Jueves 13 de mayo de 2021

7 minutos

Cartas al director (cintillo)

Actualmente, para acceder a la jubilación anticipada derivada del cese no voluntario en el trabajo se debe acreditar un periodo mínimo de cotización efectiva de 33 años y que el cese en el trabajo se haya producido como consecuencia de una situación de reestructuración empresarial que impida la continuidad de la relación laboral, como puede ser un despido objetivo, un ERE, la muerte del empresario o por fuerza mayor (lo he explicado de manera resumida y existen supuestos más específicos que se detallan en la web de la Seguridad Social).

Dentro de los requisitos que establece esta modalidad no está incluido el supuesto de que el desempleado lo esté porque no encuentra trabajo después de haber finalizado un contrato temporal, ya que en estos casos se considera que el hecho causante es un cese voluntario en el trabajo (supongo que lo de cese voluntario es por el hecho de que el trabajador o trabajadora siempre demuestra mucha resignación y entereza cuando se le comunica que ha terminado su relación laboral con la empresa).

Por otro lado, los trabajadores fijos en plantilla (con contratos indefinidos) cuando pierden su trabajo casi siempre es debido a alguno de los supuestos establecidos para acceder a la modalidad de la jubilación involuntaria, que es más beneficiosa en cuanto a los coeficientes reductores de la base reguladora y en cuanto a la edad que permite a su acceso.

Por extraño que parezca, así es como está planteada la ley actualmente y por increíble que parezca es una ley que en su momento elaboraron nuestros agentes sociales supuestamente en beneficio de todos los desempleados que llegados a cierta edad encuentran serias dificultades para encontrar trabajo.

Parece ser que en su momento se olvidaron de que para estar desempleado o desempleada no siempre es necesario que te despidan del trabajo y que lo normal es estarlo porque has terminado un contrato temporal (que los hay de muchos tipos y hasta de un día de duración).

Nuestros agentes sociales también se olvidaron de que cada vez son más los trabajadores y trabajadoras con más de 50 años que pasan el resto de su vida laboral aceptando contratos precarios que inexorablemente terminan en prolongadas situaciones de desempleo y que no pueden acceder a la jubilación anticipada involuntaria pese a tener largas carreras de cotización.
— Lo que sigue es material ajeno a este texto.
(** * my-api: identity and data-access core

    A shallow embedding of the Go sources
      - internal/model/user.go
      - internal/repository/repository.go, user_repository.go
      - internal/service/user_service.go and the auth service (Login)
      - internal/handler/user_handler.go (FindAll), pkg/response (Paginated)
    together with the properties the specification states about them.

    Go code that talks to a collaborator (the gorm handle, bcrypt's salt
    source, the clock) becomes a computation in a state monad over an
    arbitrary world [S]; the collaborators are records of operations on
    [S], the way the Go code reaches them through interfaces. *)

From Stdlib Require Import ZArith List String Bool Lia.
Import ListNotations.
Open Scope Z_scope.

(** ** Go's error values *)

(** Sentinel errors are package-level variables made by [errors.New] and are
    compared by identity; each one is a constructor.  [New] stands for any
    other error value (a driver or connection failure), [Wrap] for
    [fmt.Errorf("...: %w", inner)]. *)
Inductive error : Type :=
| ErrRecordNotFound            (* gorm.ErrRecordNotFound *)
| ErrUserNotFound              (* service: errors.New("user not found") *)
| ErrEmailAlreadyExists        (* service: errors.New("email already exists") *)
| ErrInvalidCredentials        (* service: errors.New("invalid credentials") *)
| ErrInvalidToken              (* jwt.ErrInvalidToken *)
| New (msg : string)
| Wrap (msg : string) (inner : error).

Definition error_eq_dec (a b : error) : {a = b} + {a <> b}.
Proof. decide equality; apply string_dec. Defined.

Definition error_eqb (a b : error) : bool :=
  if error_eq_dec a b then true else false.

Module errors.
(** [errors.Is]: the error itself or anything on its unwrap chain. *)
Fixpoint Is (err target : error) : bool :=
  error_eqb err target ||
  match err with
  | Wrap _ inner => Is inner target
  | _ => false
  end.
End errors.

(** A Go result pair [(v, err)] of which exactly one side is set. *)
Inductive result (A : Type) : Type :=
| Ok (a : A)
| Err (e : error).
Arguments Ok {A} a.
Arguments Err {A} e.

(** ** Computations over the outside world *)

Definition M (S A : Type) : Type := S -> A * S.

Definition ret {S A : Type} (a : A) : M S A := fun st => (a, st).

Definition bind {S A B : Type} (c : M S A) (k : A -> M S B) : M S B :=
  fun st => let (a, st') := c st in k a st'.

Declare Scope go_scope.
Delimit Scope go_scope with go.
Notation "x <- c ;; k" := (bind c (fun x => k))
  (at level 61, c at next level, right associativity) : go_scope.
Notation "' pat <- c ;; k" := (bind c (fun x => match x with pat => k end))
  (at level 61, pat pattern, c at next level, right associativity) : go_scope.
Open Scope go_scope.

(** ** Machine integers *)

(** Go's [int] is 64 bits wide; arithmetic wraps around. *)
Definition wrap_int (z : Z) : Z := (z + 2 ^ 63) mod 2 ^ 64 - 2 ^ 63.

(** ** internal/model *)

Module uuid.
(** [uuid.UUID], held in its canonical text form, so that [String] is the
    stored text itself. *)
Definition UUID : Type := string.
Definition Nil : UUID := "00000000-0000-0000-0000-000000000000"%string.
Definition String (u : UUID) : string := u.
End uuid.

Module model.
(** [model.Base] is embedded by every model: the identifier, the two
    timestamps and the soft-delete mark. *)
Record Base : Type := {
  ID : uuid.UUID;
  CreatedAt : Z;
  UpdatedAt : Z;
  DeletedAt : option Z
}.

Definition zeroBase : Base :=
  {| ID := uuid.Nil; CreatedAt := 0; UpdatedAt := 0; DeletedAt := None |}.

Record User : Type := {
  base : Base;
  Name : string;
  Email : string;
  Password : string;
  Role : string;
  IsActive : bool
}.
End model.
Import model.

(** ** gorm: the durable backend, as the repository uses it *)

Module gorm.
(** The query chains the repository builds on [*gorm.DB], one operation
    per chain.  [First col arg] is [Where(col = ?, arg).First(&e).Error],
    [Find off lim] is [Offset(off).Limit(lim).Find(&es).Error],
    [Delete col arg] is [Where(col = ?, arg).Delete(&e).Error].
    [Create] and [Save] receive a pointer and may fill it in (identifier,
    timestamps), so they give the entity back. *)
Record DB (T S : Type) : Type := {
  Create : T -> M S (T * option error);
  First : string -> string -> M S (result T);
  Count : M S (result Z);
  Find : Z -> Z -> M S (list T * option error);
  Save : T -> M S (T * option error);
  Delete : string -> string -> M S (option error)
}.
Arguments Create {T S} _ _ _.
Arguments First {T S} _ _ _ _.
Arguments Count {T S} _ _.
Arguments Find {T S} _ _ _ _.
Arguments Save {T S} _ _ _.
Arguments Delete {T S} _ _ _ _.
End gorm.

(** ** internal/repository *)

Module repository.
(** The [UserRepository] interface.  [FindByID] and [FindByEmail] return
    either [(nil, err)] or [(&entity, nil)], hence a [result]. *)
Record UserRepository (S : Type) : Type := {
  Create : User -> M S (User * option error);
  FindByID : string -> M S (result User);
  FindByEmail : string -> M S (result User);
  FindAll : Z -> Z -> M S (list User * Z * option error);
  Update : User -> M S (User * option error);
  Delete : string -> M S (option error)
}.
Arguments Create {S} _ _ _.
Arguments FindByID {S} _ _ _.
Arguments FindByEmail {S} _ _ _.
Arguments FindAll {S} _ _ _ _.
Arguments Update {S} _ _ _.
Arguments Delete {S} _ _ _.

Section BaseRepository.
Context {T S : Type}.

Record BaseRepository : Type := { DB : gorm.DB T S }.

Definition NewBaseRepository (db : gorm.DB T S) : BaseRepository :=
  {| DB := db |}.

Definition BaseRepository_Create (r : BaseRepository) (entity : T)
  : M S (T * option error) :=
  gorm.Create (DB r) entity.

Definition BaseRepository_FindByID (r : BaseRepository) (id : string)
  : M S (result T) :=
  err <- gorm.First (DB r) "id" id ;;
  match err with
  | Err e => ret (Err e)
  | Ok entity => ret (Ok entity)
  end.

(** [total] starts as the zero value; the value [Count] returns is not
    looked at, so a failed count leaves [total] at zero. *)
Definition BaseRepository_FindAll (r : BaseRepository) (page perPage : Z)
  : M S (list T * Z * option error) :=
  counted <- gorm.Count (DB r) ;;
  let total := match counted with Ok n => n | Err _ => 0 end in
  let offset := wrap_int (wrap_int (page - 1) * perPage) in
  '(entities, err) <- gorm.Find (DB r) offset perPage ;;
  ret (entities, total, err).

Definition BaseRepository_Update (r : BaseRepository) (entity : T)
  : M S (T * option error) :=
  gorm.Save (DB r) entity.

Definition BaseRepository_Delete (r : BaseRepository) (id : string)
  : M S (option error) :=
  gorm.Delete (DB r) "id" id.
End BaseRepository.
Arguments BaseRepository : clear implicits.

Section userRepository.
Context {S : Type}.

Definition userRepository : Type := BaseRepository User S.

Definition userRepository_FindByEmail (r : userRepository) (email : string)
  : M S (result User) :=
  err <- gorm.First (DB r) "email" email ;;
  match err with
  | Err e => ret (Err e)
  | Ok user => ret (Ok user)
  end.

Definition NewUserRepository (db : gorm.DB User S) : UserRepository S :=
  let r : userRepository := NewBaseRepository db in
  {| Create := BaseRepository_Create r;
     FindByID := BaseRepository_FindByID r;
     FindByEmail := userRepository_FindByEmail r;
     FindAll := BaseRepository_FindAll r;
     Update := BaseRepository_Update r;
     Delete := BaseRepository_Delete r |}.
End userRepository.
End repository.


(** ** golang.org/x/crypto/bcrypt *)

Module bcrypt.
(** The two functions of the package the services call.  Hashing draws a
    fresh salt, so it runs in the world; comparing is a function of its two
    arguments and answers [nil] ([None]) on a match. *)
Record Package (S : Type) : Type := {
  GenerateFromPassword : string -> Z -> M S (result string);
  CompareHashAndPassword : string -> string -> option error
}.
Arguments GenerateFromPassword {S} _ _ _ _.
Arguments CompareHashAndPassword {S} _ _ _.

Definition DefaultCost : Z := 10.
End bcrypt.

(** ** pkg/jwt *)

Module jwt.
(** Modelled from the spec: pkg/jwt/jwt.go is not among the sources (its
    test file and its callers are).  Section 4.1: [Issue] encodes the claims
    subject, email, role, issued_at = now and expires_at = now + ttl and
    signs them with the secret fixed at construction, failing only when
    signing fails; [Verify] fails with the single error [InvalidToken] when
    the token is malformed, the signature does not match or
    expires_at <= now.  The ttl is a number of hours; times are in seconds.
    A token is kept decoded: text that does not parse, or a claims set with
    its signature. *)
Record Claims : Type := {
  UserID : string;
  Email : string;
  Role : string;
  IssuedAt : Z;
  ExpiresAt : Z
}.

Inductive Token : Type :=
| Malformed (raw : string)
| Signed (claims : Claims) (signature : string).

Record JWTManager : Type := {
  secret : string;
  expireHours : Z
}.

Definition NewJWTManager (secret : string) (expireHours : Z) : JWTManager :=
  {| secret := secret; expireHours := expireHours |}.

Section signing.
(** The keyed signature primitive. *)
Variable sign : string -> Claims -> result string.

Definition Generate (m : JWTManager) (now : Z) (userID email role : string)
  : result Token :=
  let claims :=
    {| UserID := userID; Email := email; Role := role;
       IssuedAt := now; ExpiresAt := now + expireHours m * 3600 |} in
  match sign (secret m) claims with
  | Err e => Err e
  | Ok signature => Ok (Signed claims signature)
  end.

Definition Validate (m : JWTManager) (now : Z) (token : Token)
  : result Claims :=
  match token with
  | Malformed _ => Err ErrInvalidToken
  | Signed claims signature =>
      match sign (secret m) claims with
      | Err _ => Err ErrInvalidToken
      | Ok expected =>
          if negb (String.eqb signature expected) then Err ErrInvalidToken
          else if ExpiresAt claims <=? now then Err ErrInvalidToken
          else Ok claims
      end
  end.
End signing.
End jwt.

(** ** internal/service *)

Module service.

Module CreateUserInput.
Record t : Type := { Name : string; Email : string; Password : string }.
End CreateUserInput.

Module UpdateUserInput.
Record t : Type := { Name : string }.
End UpdateUserInput.

Module UserResponse.
Record t : Type := {
  ID : string;
  Name : string;
  Email : string;
  Role : string;
  IsActive : bool
}.
End UserResponse.

Module LoginInput.
Record t : Type := { Email : string; Password : string }.
End LoginInput.

Module AuthResponse.
Record t : Type := { Token : jwt.Token; User : UserResponse.t }.
End AuthResponse.

Definition toUserResponse (user : User) : UserResponse.t :=
  {| UserResponse.ID := uuid.String (ID (base user));
     UserResponse.Name := Name user;
     UserResponse.Email := Email user;
     UserResponse.Role := Role user;
     UserResponse.IsActive := IsActive user |}.

Section userService.
Context {S : Type}.
Variable crypt : bcrypt.Package S.
(** The receiver's only field. *)
Variable userRepo : repository.UserRepository S.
Estas circunstancias cada vez más habituales tienen un doble castigo para estos trabajadores y trabajadoras, ya que hace que la base reguladora con la que se calculará sus pensiones quede mermada año tras año hasta el punto de llegar a ser tan irrisoria que no les merece la pena jubilarse de manera voluntaria al no alcanzar siquiera la pensión mínima después de que se apliquen a la base reguladora las penalizaciones existentes en esta modalidad.

Para estos trabajadores y trabajadoras, que en su mayoría tuvieron que empezar a trabajar tempranamente, es indignante que el periodo de cálculo de las pensiones se deba realizar obligatoriamente con los últimos años de vida laboral, porque los agentes sociales que diseñan las leyes los consideran los más beneficiosos para el trabajador.

Y tienen que darse cuenta de que para ellos sus últimos años de vida laboral no han sido los más beneficiosos y por el contrario han sido una pesadilla continua y un desgaste irreparable físico y emocional.

En su momento nuestros agentes sociales pasaron por alto que un trabajador o trabajadora no abandona voluntariamente su trabajo cuando termina un contrato temporal y que únicamente es debido a que la duración del contrato la establece el empresario, y lo tomas o lo dejas.

Tampoco dieron mayor importancia a que un trabajador cuando acepta un contrato temporal lo hace porque necesita trabajar, que él hubiera deseado un contrato indefinido pero tiene que ser realista, y que lo que menos desea luego es perder su trabajo porque sabe que lo que le viene a continuación es estar otra vez en el paro buscando un nuevo trabajo a 50 km. a la redonda de su domicilio y a saber en que condiciones.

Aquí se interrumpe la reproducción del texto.